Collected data
Lemma trace_write_clusters (d : bool) (clusterfile output_ : string) (w : World) :
  trace (write_clusters env d clusterfile output_ w).2 = trace w.
Proof.
  unfold write_clusters. destruct (fs w !! clusterfile); [|done].
  destruct (creatable env output_); [|done].
  by destruct (parse_cdhit_clusters _ _).2.
Qed.

Lemma os_remove_cases (path : string) (w : World) :
  (os_remove path w = (Raise FileNotFoundError, w) /\ fs w !! path = None)
  \/ (exists text, fs w !! path = Some text
       /\ os_remove path w
          = (Return tt, add_event (EvRemove path) (set_fs (base.delete path (fs w)) w))).
Proof. unfold os_remove. destruct (fs w !! path); eauto. Qed.

(** The body of [with input:] adds only file removals to the trace. *)
Lemma trace_cdpick_scope (input : Sample) (output : option string)
    (output_ t : string) (d : bool) (o : CdhitOptions) (w : World) :
  exists evs,
    trace (cdpick_scope env input output output_ t d o w).2 = trace w ++ evs
    /\ forallb is_remove evs = true.
Proof.
  unfold cdpick_scope, mbind, M_bind.
  pose proof (trace_cdhit o (files input) t w) as Hc.
  destruct (cdhit env o (files input) t w) as [[[[seqs clusterfile]|]|e] w1];
    cbn in Hc; try (exists []; by rewrite app_nil_r).
  pose proof (trace_write_clusters d clusterfile output_ w1) as Hw.
  destruct (write_clusters env d clusterfile output_ w1) as [[[]|e] w2];
    cbn in Hw; [|exists []; rewrite app_nil_r; cbn; split; congruence].
  destruct (os_remove_cases seqs w2) as [[-> _]|(v & _ & ->)];
    [exists []; rewrite app_nil_r; cbn; split; congruence|].
  match goal with |- context [os_remove clusterfile ?w'] =>
    destruct (os_remove_cases clusterfile w') as [[-> _]|(v' & _ & ->)] end; cbn.
  - exists [EvRemove seqs]. split; [|done]. by rewrite Hw, Hc.
  - exists [EvRemove seqs; EvRemove clusterfile]. split; [|done].
    rewrite Hw, Hc, <- app_assoc. done.
Qed.

Lemma os_path_exists_true (path : string) (w : World) :
  path ∈ dirs w \/ is_Some (fs w !! path) ->
  os_path_exists path w = (Return true, w).
Proof. intros H. unfold os_path_exists. by rewrite bool_decide_eq_true_2. Qed.

(** Once the temporary directory is found, [cdpick] runs the body of
    [with input:] on the two paths, and releases the input. *)
Lemma cdpick_world (tmpdir : string) (input : Sample) (output : option string)
    (d : bool) (o : CdhitOptions) (w : World) :
  tmpdir ∈ dirs w \/ is_Some (fs w !! tmpdir) ->
  let w1 := add_event (EvAcquire (name input))
              (next_rng (if output is None then next_rng w else w)) in
  let out := cdpick_scope env input output (output_path env tmpdir output w)
               (tempout_path env tmpdir output w) d o w1 in
  cdpick_body env tmpdir input output d o w = (out.1, release input out.2).
Proof.
  intros Hdir. unfold cdpick_body, mbind, M_bind.
  rewrite os_path_exists_true by done. cbn [negb].
  destruct output as [path|]; done.
Qed.

End Invoker.

Section Scope.
Context (env : Env).

Lemma cdhit_success (o : CdhitOptions) (input : list string) (output exe : string)
    (w : World) (files' : gmap string string) :
  which env CDHIT = Some exe -> Str.truthy exe = true ->
  run env (command exe o input output) (fs w) = (0%Z, files') ->
  cdhit env o input output w
  = (Return (Some (output, output +:+ ".clstr")), set_fs files' w).
Proof.
  intros Hw He Hr. unfold cdhit, fallible, cdhit_body. rewrite Hw, He.
  unfold mbind, M_bind, sp_run. by rewrite Hr.
Qed.

(** A tool that is not found, or that exits with a non-zero status,
    makes [cdhit] return nothing. *)
Lemma cdhit_failure (o : CdhitOptions) (input : list string) (output : string)
    (w : World) :
  (forall exe, which env CDHIT = Some exe -> Str.truthy exe = true ->
               (run env (command exe o input output) (fs w)).1 <> 0%Z) ->
  (cdhit env o input output w).1 = Return None.
Proof.
  intros Hfail. unfold cdhit, fallible, cdhit_body.
  destruct (which env CDHIT) as [exe|] eqn:Hw; [|done].
  destruct (Str.truthy exe) eqn:He; [|done].
  unfold mbind, M_bind, sp_run. cbn [fst snd].
  destruct (decide _) as [Hz|]; [|done]. by destruct (Hfail exe).
Qed.

Lemma write_clusters_success (d : bool) (clusterfile output_ : string)
    (w w' : World) :
  write_clusters env d clusterfile output_ w = (Return tt, w') ->
  trace w' = trace w /\ exists text, fs w' = <[output_ := text]> (fs w).
Proof.
  unfold write_clusters. destruct (fs w !! clusterfile); [|done].
  destruct (creatable env output_); [|done].
  destruct (parse_cdhit_clusters _ _).2; [done|]. intros [= <-].
  split; [done|]. eexists. cbn. by rewrite insert_insert_eq.
Qed.

Lemma write_clusters_raises (d : bool) (clusterfile output_ report : string)
    (w : World) (e : Exn) :
  fs w !! clusterfile = Some report -> creatable env output_ = true ->
  output_ <> clusterfile ->
  (parse_cdhit_clusters d (Str.readlines report)).2 = Some e ->
  (write_clusters env d clusterfile output_ w).1 = Raise e.
Proof.
  intros Hf Hc Hne Hp. unfold write_clusters. rewrite Hf, Hc.
  rewrite lookup_insert_ne, Hf by done.
  change (default EmptyString (Some report)) with report. by rewrite Hp.
Qed.

Lemma cdpick_scope_success (input : Sample) (output : option string)
    (output_ t : string) (d : bool) (o : CdhitOptions) (w w' : World) (sc : Sample) :
  cdpick_scope env input output output_ t d o w = (Return sc, w') ->
  sc = SampleClusters (name input) output_ (bool_decide (output = None))
  /\ trace w' = trace w ++ [EvRemove t; EvRemove (t +:+ ".clstr")]
  /\ fs w' !! t = None /\ fs w' !! (t +:+ ".clstr") = None
  /\ (output_ <> t -> output_ <> t +:+ ".clstr" -> is_Some (fs w' !! output_)).
Proof.
  unfold cdpick_scope, mbind, M_bind.
  destruct (cdhit_returns env o (files input) t w) as (r & Hr & Hcases).
  pose proof (trace_cdhit env o (files input) t w) as Hc.
  destruct (cdhit env o (files input) t w) as [r' w1]. cbn in Hr, Hc. subst r'.
  destruct Hcases as [->| ->]; [done|].
  destruct (write_clusters env d (t +:+ ".clstr") output_ w1) as [[[]|e] w2] eqn:Ew;
    [|done].
  apply write_clusters_success in Ew as (Hw & text & Hfs).
  destruct (os_remove_cases t w2) as [[-> _]|(v & _ & ->)]; [done|].
  match goal with |- context [os_remove _ ?w3] =>
    destruct (os_remove_cases (t +:+ ".clstr") w3) as [[-> _]|(v' & _ & ->)] end;
    [done|].
  intros [= <- <-]. cbn [fs trace set_fs add_event]. rewrite Hw, Hc.
  split; [done|]. split; [by rewrite <- app_assoc|]. split; [|split].
  - rewrite lookup_delete, lookup_delete. by repeat case_decide.
  - by rewrite lookup_delete_eq.
  - intros H1 H2. rewrite !lookup_delete_ne, Hfs, lookup_insert_eq by done. eauto.
Qed.

Lemma cdpick_scope_raises (input : Sample) (output : option string)
    (output_ t exe report : string) (d : bool) (o : CdhitOptions) (w : World)
    (files' : gmap string string) (e : Exn) :
  which env CDHIT = Some exe -> Str.truthy exe = true ->
  run env (command exe o (files input) t) (fs w) = (0%Z, files') ->
  files' !! (t +:+ ".clstr") = Some report ->
  creatable env output_ = true -> output_ <> t +:+ ".clstr" ->
  (parse_cdhit_clusters d (Str.readlines report)).2 = Some e ->
  (cdpick_scope env input output output_ t d o w).1 = Raise e.
Proof.
  intros Hw He Hr Hf Hc Hne Hp. unfold cdpick_scope, mbind, M_bind.
  rewrite (cdhit_success o _ _ exe w files') by done.
  pose proof (write_clusters_raises d (t +:+ ".clstr") output_ report
                (set_fs files' w) e Hf Hc Hne Hp) as Hwr.
  destruct (write_clusters env d _ output_ (set_fs files' w)) as [r w2].
  cbn in Hwr. by subst r.
Qed.

(** With the tool failing, the body of [with input:] unpacks an
    absent result. *)
Lemma cdpick_scope_tool_failure (input : Sample) (output : option string)
    (output_ t : string) (d : bool) (o : CdhitOptions) (w : World) :
  (forall exe, which env CDHIT = Some exe -> Str.truthy exe = true ->
               (run env (command exe o (files input) t) (fs w)).1 <> 0%Z) ->
  (cdpick_scope env input output output_ t d o w).1 = Raise TypeError.
Proof.
  intros Hfail. unfold cdpick_scope, mbind, M_bind.
  pose proof (cdhit_failure o (files input) t w Hfail) as Hc.
  destruct (cdhit env o (files input) t w) as [r w1]. cbn in Hc. by subst r.
Qed.

Lemma fallible_passes {A} (kinds : list Exn) (f : M A) (w : World) (e : Exn) :
  (f w).1 = Raise e -> e ∉ kinds -> (fallible kinds f w).1 = Raise e.
Proof.
  intros Hf He. unfold fallible. destruct (f w) as [r w']. cbn in Hf. subst r.
  by rewrite decide_False.
Qed.

End Scope.

Section Cdpick.
Context (env : Env).

Lemma parse_missing_identifier (d : bool) (handle : list string) (l : string) :
  l ∈ handle -> is_member_line l -> ~ carries_identifier l ->
  (parse_cdhit_clusters d handle).2 = Some IndexError.
Proof.
  intros Hin Hm Hno. destruct (member_groups_elem handle l Hin Hm) as (g & Hg & Hl).
  unfold parse_cdhit_clusters. apply (transform_all_missing d _ g Hg).
  apply (seqids_of_missing g (Str.strip l) Hl). by apply SEQID_strip_none.
Qed.

Lemma no_dot_no_identifier (l : string) :
  Str.contains "." l = false -> ~ carries_identifier l.
Proof.
  intros Hl (a & id & b & -> & _). rewrite contains_app in Hl.
  apply orb_false_elim in Hl as [_ Hl]. cbn [String.append Str.contains] in Hl.
  destruct (ascii_dec ">" "."); [done|]. rewrite contains_app in Hl.
  apply orb_false_elim in Hl as [_ Hl]. cbn [String.append Str.contains] in Hl.
  by destruct (ascii_dec "." ".").
Qed.

Lemma cdpick_body_found (tmpdir : string) (input : Sample) (output : option string)
    (d : bool) (o : CdhitOptions) (w w' : World) (sc : Sample) :
  cdpick_body env tmpdir input output d o w = (Return sc, w') ->
  tmpdir ∈ dirs w \/ is_Some (fs w !! tmpdir).
Proof.
  unfold cdpick_body, mbind, M_bind, os_path_exists.
  destruct (bool_decide _) eqn:E; [|done]. intros _.
  by apply bool_decide_eq_true in E.
Qed.

Lemma cdpick_returned (tmpdir : string) (input : Sample) (output : option string)
    (d : bool) (o : CdhitOptions) (w w' : World) (sc : Sample) :
  cdpick env tmpdir input output d o w = (Return (Some sc), w') ->
  cdpick_body env tmpdir input output d o w = (Return sc, w').
Proof.
  unfold cdpick, fallible.
  destruct (cdpick_body env tmpdir input output d o w) as [[a|e] w1]; [congruence|].
  by destruct (decide _).
Qed.

(** The tool failing for a sample makes [cdpick] raise [TypeError]:
    [cdhit] has absorbed its own [RuntimeError], and [cdpick] unpacks
    the absent result. *)
Lemma cdpick_tool_failure (tmpdir : string) (input : Sample) (output : option string)
    (d : bool) (o : CdhitOptions) (w : World) :
  tmpdir ∈ dirs w \/ is_Some (fs w !! tmpdir) ->
  (forall exe, which env CDHIT = Some exe -> Str.truthy exe = true ->
     (run env (command exe o (files input) (tempout_path env tmpdir output w))
        (fs w)).1 <> 0%Z) ->
  (cdpick env tmpdir input output d o w).1 = Raise TypeError.
Proof.
  intros Hdir Hfail. unfold cdpick. apply fallible_passes.
  - rewrite cdpick_world by done. cbn [fst].
    apply cdpick_scope_tool_failure. by destruct output.
  - by intros [?|[?|?%elem_of_nil]%elem_of_cons]%elem_of_cons.
Qed.

End Cdpick.

(** ** Facts about the stages and the compiler *)

Section Pipeline.

Lemma find_alternative (l : list Map) (m : Map) :
  NoDup (domain <$> l) -> m ∈ l ->
  List.find (fun m' => bool_decide (domain m' = domain m)) l = Some m.
Proof.
  induction l as [|x l IH]; [by intros _ ?%elem_of_nil|].
  rewrite fmap_cons, NoDup_cons. intros [Hx Hl] Hin. cbn [List.find].
  apply elem_of_cons in Hin as [->|Hin].
  - by rewrite bool_decide_eq_true_2.
  - rewrite bool_decide_eq_false_2; [by apply IH|].
    intros Heq. apply Hx. rewrite Heq. by apply list_elem_of_fmap_2.
Qed.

Exercise brief
Determine the number of lines in the entries above where the string "name" appears. Answer with the number alone.

Response below
2